Research shows that physicians who use a biopsychosocial approach to patient care have more satisfied and adherent patients, affect better health outcomes, are more professionally satisfied, and even have fewer malpractice suits! The Psychosocial Curriculum seeks to provide house staff with the knowledge, skills, and attitudes needed to be successful and fulfilled internists. This three-year curriculum includes didactic and experiential components led by internists, psychiatrists and psychologists. The didactic lectures in the ambulatory core curriculum are in the following areas: depressive disorders, anxiety disorders, somatization, post-traumatic stress disorder, obsessive-compulsive disorder, neuropsychiatry, psychosis, movement disorders, psychopharmacology, psychiatric epidemiology, organic brain disease, domestic violence, alcohol abuse, helping patients to change behaviors, dealing with difficult situations, primary care of gay and lesbian patients, helping patients improve adherence and spirituality in medicine.

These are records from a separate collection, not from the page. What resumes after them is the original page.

Section data_plane.
Context `{C : Codec Message, L : !CodecLaws Message, D : Codec DataPlaneDatagram, DL : !CodecLaws DataPlaneDatagram}.

(** [write_frame] on a stream that takes [k] bytes: what arrives, and success. *)
Definition stream_write (k : nat) (m : Message) : list byte * bool :=
  match encode_frame m with Ok f => (take k f, (length f <=? k)%nat) | Err _ => ([], false) end.

(** [write_prelude] and the frame that announces the window. *)
Definition write_opening (k : nat) (channel : Z) : list byte * bool :=
  match encode_frame (Message_DataPlaneChannel (mkDataPlaneChannel channel WindowReliable)) with
  | Ok f => let bs := write_prelude ++ f in (take k bs, (length bs <=? k)%nat)
  | Err _ => (take k write_prelude, false)
  end.

Definition append_main (bs : list byte) (c : connection) : connection :=
  mkConnection (main_out c ++ bs) (window_streams c) (open_streams c) (tile_seq c) (datagrams_out c).

Definition append_stream (i : nat) (bs : list byte) (c : connection) : connection :=
  match window_streams c !! i with
  | Some (channel, b) =>
      mkConnection (main_out c) (<[i := (channel, b ++ bs)]> (window_streams c)) (open_streams c) (tile_seq c) (datagrams_out c)
  | None => c
  end.

Definition with_streams (f : gmap Z nat → gmap Z nat) (c : connection) : connection :=
  mkConnection (main_out c) (window_streams c) (f (open_streams c)) (tile_seq c) (datagrams_out c).

(** The stream of a window, opened if there is none. *)
Definition channel_stream (n : link) (channel : Z) (c : connection) : connection * option nat :=
  match open_streams c !! channel with
  | Some i => (c, Some i)
  | None =>
      if negb (open_uni_ok n) then (c, None) else
      let '(bs, ok) := write_opening (opening_taken n) channel in
      let i := length (window_streams c) in
      let c := mkConnection (main_out c) (window_streams c ++ [(channel, bs)]) (open_streams c) (tile_seq c) (datagrams_out c) in
      if ok : bool then (with_streams <[channel := i]> c, Some i) else (c, None)
  end.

Experiential components include 1) primary care psychiatry consultation clinic, 2) outpatient substance abuse center, 3) medical interviewing tutorials1, 4) behavioral change counseling consultation clinic, and 5) difficult patient workshop.


1 Fortin AH, Haeseler FD, Angoff N, et al. Teaching pre-clinical medical students an integrated approach to medical interviewing: half-day workshops using actors. J Gen Intern Med. 2002;17(9):704-708.


Yale Office-Based Medicine Curriculum

Housestaff learn to assess and manage common ambulatory problems through their office experiences. The curriculum provides an evidence-based approach for what we clinically practice and supplements practical experience with a didactic foundation, particularly in the case of unusual conditions that a housestaff might encounter and provides updates in therapy or standards of care.